Collected data:
(* ===== verification/Session.v ===== *)
(** xio_service.cc: [rpc_session], the server's end of a connection.

    The state of a session is that of the object with the message handler it
    points to; what it asks of its socket (a read, a write) and the callbacks of
    the service's options are events.  The completion handlers of reads and
    writes are functions of the result: [None] is an error, and [Some bs] the
    bytes asked for, which [async_read] delivers whole. *)
From S2P Require Import Prelude Buffer Serializer Crc32 Codec Messages Wire.

(** * The message handler *)

Inductive connection_cb := ConnectionOpened | ConnectionClosed | NewSessionFromLeader.

Record connection_args := mk_connection_args {
  ca_session_id : Z;
  ca_address : list Z;
  ca_port : Z;
  ca_src_id : Z;
  ca_is_leader : bool
}.

(** What a session uses of the [msg_handler] (the raft server). *)
Class MsgHandler (H : Type) := {
  get_leader : H -> Z;
  invoke_callback : connection_cb -> connection_args -> M H unit;
  handle_req : req_msg -> M H (option (resp_msg * cli_cb));
  call_cb : Z -> resp_msg -> M H resp_msg
}.

Inductive session_event :=
| Handshake
| Lazy_stop
| Read_header
| Read_data (log_ctx : buffer)
| Write_resp (bs : list Z)
| Corrupted (hdr : buffer) (log_ctx : option buffer)
| Wait_async (idx : Z) (req : req_msg) (resp : resp_msg)
| Session_closed.

(** [catch (std::exception &)] *)
Definition is_std (e : exn) : bool :=
  match e with Out_of_range | Overflow_error | Runtime_error | Invalid_argument | Length_error => true | _ => false end.

Definition try_catch {S} (m handler : M S unit) : M S unit := fun s =>
  match m s with
  | (Throw e, s') => if is_std e then handler s' else (Throw e, s')
  | r => r
  end.

Section Session.
Context {H : Type} `{MH : MsgHandler H} `{U : Uninit} (o : options).

Record rpc_session := mk_rpc_session {
  session_id_ : Z;
  server_ : H;
  handler_set_ : bool;
  flags_ : Z;
  header_ : buffer;
  src_id_ : Z;
  is_leader_ : bool;
  cached_address_ : list Z;
  cached_port_ : Z;
  crc_header_ : Z;
  crc_from_msg_ : Z;
  ss_events_ : list session_event
}.

#[global] Instance eta_rpc_session : Eta rpc_session := fun s =>
  mk_rpc_session (session_id_ s) (server_ s) (handler_set_ s) (flags_ s) (header_ s) (src_id_ s)
    (is_leader_ s) (cached_address_ s) (cached_port_ s) (crc_header_ s) (crc_from_msg_ s)
    (ss_events_ s).

#[local] Abbreviation SS := (M rpc_session).

(** [header_(buffer::alloc(RPC_REQ_HEADER_SIZE))] is the argument [header]. *)
Definition rpc_session_new (id : Z) (handler : H) (header : buffer) : rpc_session :=
  mk_rpc_session id handler true 0x0 header (-1) false [] 0 0 0 [].

Definition session_emit (ev : session_event) : SS unit := modify (fun s => s <| ss_events_ ::= fun l => l ++ [ev] |>).

(** A call through [handler_], which is null once the session is stopped. *)
Definition on_handler {A} (m : M H A) : SS A := fun s =>
  if handler_set_ s then
    let '(r, h) := m (server_ s) in (r, s <| server_ := h |>)
  else (Throw Undefined, s).

Definition connection_args_of (s : rpc_session) : connection_args :=
  mk_connection_args (session_id_ s) (cached_address_ s) (cached_port_ s) (src_id_ s) (is_leader_ s).

(** [is_leader_ && src_id_ != handler_->get_leader()]: the leader has changed
    without closing the session. *)
Definition forget_old_leader : SS unit :=
  s <- gets id ;;
  if is_leader_ s then
    leader <- on_handler (gets get_leader) ;;
    if src_id_ s =? leader then ret tt else modify (fun s => s <| is_leader_ := false |>)
  else ret tt.

Definition session_callback (cb : connection_cb) : SS unit :=
  s <- gets id ;; on_handler (invoke_callback cb (connection_args_of s)).

Definition invoke_connection_callback (is_open : bool) : SS unit :=
  forget_old_leader ;;
  session_callback (if is_open then ConnectionOpened else ConnectionClosed).

(** [close_socket] does nothing. *)
Definition session_stop : SS unit :=
  invoke_connection_callback false ;;
  session_emit Session_closed ;;
  modify (fun s => s <| handler_set_ := false |>).

Definition session_start : SS unit :=
  modify (fun s => s <| header_ ::= run_state (set_pos 0) |>) ;;
  session_emit Read_header.

Definition prepare_handshake (address : list Z) (port : Z) : SS unit :=
  modify (fun s => s <| cached_address_ := address |> <| cached_port_ := port |>) ;;
  if enable_ssl_ o then session_emit Handshake else session_start.

(** After an error the session is stopped by a timer. *)
Definition handle_handshake (err : bool) : SS unit :=
  if err then session_emit Lazy_stop else session_start.

(** The message is reported to the user and the session stopped. *)
Definition corrupted (log_ctx : option buffer) : SS unit :=
  s <- gets id ;;
  (if corrupted_msg_handler_ o then session_emit (Corrupted (header_ s) log_ctx) else ret tt) ;;
  session_stop.

(** * Responses *)

Definition on_resp_ready (req : req_msg) (resp : resp_msg) : SS unit :=
  try_catch (
    resp_buf <- lift (encode_response o req resp) ;;
    session_emit (Write_resp (ztake (size resp_buf) (bytes resp_buf)))) session_stop.

(** The result of an asynchronous client request is there. *)
Definition on_async_result (req : req_msg) (resp : resp_msg) (ctx : option buffer) : SS unit :=
  on_resp_ready req (set_ctx ctx resp).

(** The response is written. *)
Definition resp_written (err : bool) : SS unit := if err then session_stop else session_start.

(** * Requests *)

(** Messages that only a leader sends. *)
Definition from_leader (t : msg_type) : bool :=
  bool_decide (t = append_entries_request) || bool_decide (t = sync_log_request)
  || bool_decide (t = join_cluster_request) || bool_decide (t = leave_cluster_request)
  || bool_decide (t = install_snapshot_request) || bool_decide (t = priority_change_request)
  || bool_decide (t = custom_notification_request).

Definition identify_source (t : msg_type) (src : Z) : SS unit :=
  s <- gets id ;;
  (if src_id_ s =? -1 then
     modify (fun s => s <| src_id_ := src |>) ;; invoke_connection_callback true
   else forget_old_leader) ;;
  s <- gets id ;;
  if negb (is_leader_ s) && from_leader t then
    modify (fun s => s <| is_leader_ := true |>) ;; session_callback NewSessionFromLeader
  else ret tt.

(** The meta is verified, the server processes the request and the response is
    sent, or waited for. *)
Definition dispatch_request (req : req_msg) (meta : list Z) : SS unit :=
  let refused :=
    match read_req_meta_ o with
    | Some f =>
        (negb (match meta with [] => true | _ => false end) || invoke_req_cb_on_empty_meta_ o)
        && negb (f (req_to_params req None) meta)
    | None => false
    end in
  if refused then session_stop
  else
    r <- on_handler (handle_req req) ;;
    match r with
    | None => session_stop
    | Some (resp, Async_cb idx) => session_emit (Wait_async idx req resp)
    | Some (resp, Blocking_cb idx) => resp <- on_handler (call_cb idx resp) ;; on_resp_ready req resp
    | Some (resp, No_cb) => on_resp_ready req resp
    end.

(** The request without its entries. *)
Definition req_of_header (h : req_header) (flags : Z) : req_msg :=
  let req := req_msg_new (hd_term h) (msg_type_of (hd_type h)) (hd_src h) (hd_dst h)
               (hd_last_term h) (hd_last_idx h) (hd_commit_idx h) in
  if has_flag flags MARK_DOWN
  then set_req_extra_flags (Z.lor (rq_extra_flags req) EXCLUDED_FROM_THE_QUORUM) req
  else req.

Definition read_complete (log_ctx : option buffer) : SS unit :=
  try_catch (
    s <- gets id ;;
    h <- lift (from_buf (set_spos 1 ;; get_req_fields) (header_ s)) ;;
    (let crc_payload :=
       match log_ctx with
       | Some b => crc32_8 (ztake (size b) (bytes b)) (crc_header_ s)
       | None => crc_header_ s
       end in
     if has_flag (flags_ s) CRC_ON_ENTIRE_MESSAGE && negb (crc_payload =? crc_from_msg_ s)
     then corrupted log_ctx
     else
       identify_source (msg_type_of (hd_type h)) (hd_src h) ;;
       (let req := req_of_header h (flags_ s) in
        match log_ctx with
        | Some b =>
            if 0 <? hd_data_size h then
              p <- lift (from_buf (get_payload (flags_ s) (size b)) b) ;;
              match p with
              | None => corrupted log_ctx
              | Some (meta, entries) =>
                  dispatch_request (req <| rq_log_entries := entries |>) meta
              end
            else dispatch_request req []
        | None => dispatch_request req []
        end)))
    session_stop.

Definition read_log_data (log_ctx : buffer) (r : option (list Z)) : SS unit :=
  match r with
  | Some bs => read_complete (Some (run_state (store 0 bs) log_ctx))
  | None => session_stop
  end.

(** The checks of the header, which is [header_] by now. *)
Definition check_header (header : buffer) : SS unit :=
  let crc := crc32_8 (ztake (RPC_REQ_HEADER_SIZE - CRC_FLAGS_LEN) (bytes header)) 0 in
  fc <- lift (from_buf (get_flags_and_crc (RPC_REQ_HEADER_SIZE - CRC_FLAGS_LEN)) header) ;;
  (let '(flags, crc_from_msg) := fc in
   modify (fun s => s <| crc_header_ := crc |> <| crc_from_msg_ := crc_from_msg |>
                      <| flags_ := flags |>) ;;
   if negb (has_flag flags CRC_ON_ENTIRE_MESSAGE) && negb (crc =? crc_from_msg)
   then corrupted None
   else
     marker <- lift (from_buf (set_spos 0 ;; get_u8) header) ;;
     if negb (marker =? 0x0) then corrupted None
     else
       m_type <- lift (from_buf (set_spos 1 ;; get_u8) header) ;;
       if negb (is_valid_msg m_type) then corrupted None
       else
         data_size <- lift (from_buf (
           set_spos (RPC_REQ_HEADER_SIZE - CRC_FLAGS_LEN - DATA_SIZE_LEN) ;; get_i32) header) ;;
         if (data_size <? 0) || (0x40000000 <? data_size) then corrupted None
         else if data_size =? 0 then read_complete None
         else
           log_ctx <- lift (alloc data_size) ;;
           session_emit (Read_data log_ctx)).

(** The completion handler in [start]. *)
Definition header_read (r : option (list Z)) : SS unit :=
  match r with
  | None => session_stop
  | Some bs =>
      modify (fun s => s <| header_ ::= run_state (store 0 bs) |>) ;;
      s <- gets id ;;
      check_header (header_ s)
  end.

End Session.

Section Receive.
Context {H : Type} `{MH : MsgHandler H} `{U : Uninit} (o : options).

(** Bytes arrive: the header once there are enough of them, then what the
    session asks for after it. *)
Definition receive (bs : list Z) : M (rpc_session (H:=H)) unit := fun s =>
  if zlen bs <? RPC_REQ_HEADER_SIZE then (Ok tt, s)
  else
    match header_read o (Some (ztake RPC_REQ_HEADER_SIZE bs)) s with
    | (Ok _, s1) =>
        let rest := zdrop RPC_REQ_HEADER_SIZE bs in
        match rest, last (ss_events_ s1) with
        | _ :: _, Some (Read_data log_ctx) =>
            if size log_ctx <=? zlen rest
            then read_log_data o log_ctx (Some (ztake (size log_ctx) rest)) s1
            else (Ok tt, s1)
        | _, _ => (Ok tt, s1)
        end
    | r => r
    end.

(** A session that waits for a message. *)
Definition session_ready (s : rpc_session (H:=H)) : Prop :=
  handler_set_ s = true /\ exists hb, header_ s = mkbuf hb 0 /\ zlen hb = RPC_REQ_HEADER_SIZE.

End Receive.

Your assignment: Please restate the records word for word. Go from the first line to the line with "Inductive connection_cb := ConnectionOpened" and include both.

Output of the task:
(* ===== verification/Session.v ===== *)
(** xio_service.cc: [rpc_session], the server's end of a connection.

    The state of a session is that of the object with the message handler it
    points to; what it asks of its socket (a read, a write) and the callbacks of
    the service's options are events.  The completion handlers of reads and
    writes are functions of the result: [None] is an error, and [Some bs] the
    bytes asked for, which [async_read] delivers whole. *)
From S2P Require Import Prelude Buffer Serializer Crc32 Codec Messages Wire.

(** * The message handler *)

Inductive connection_cb := ConnectionOpened | ConnectionClosed | NewSessionFromLeader.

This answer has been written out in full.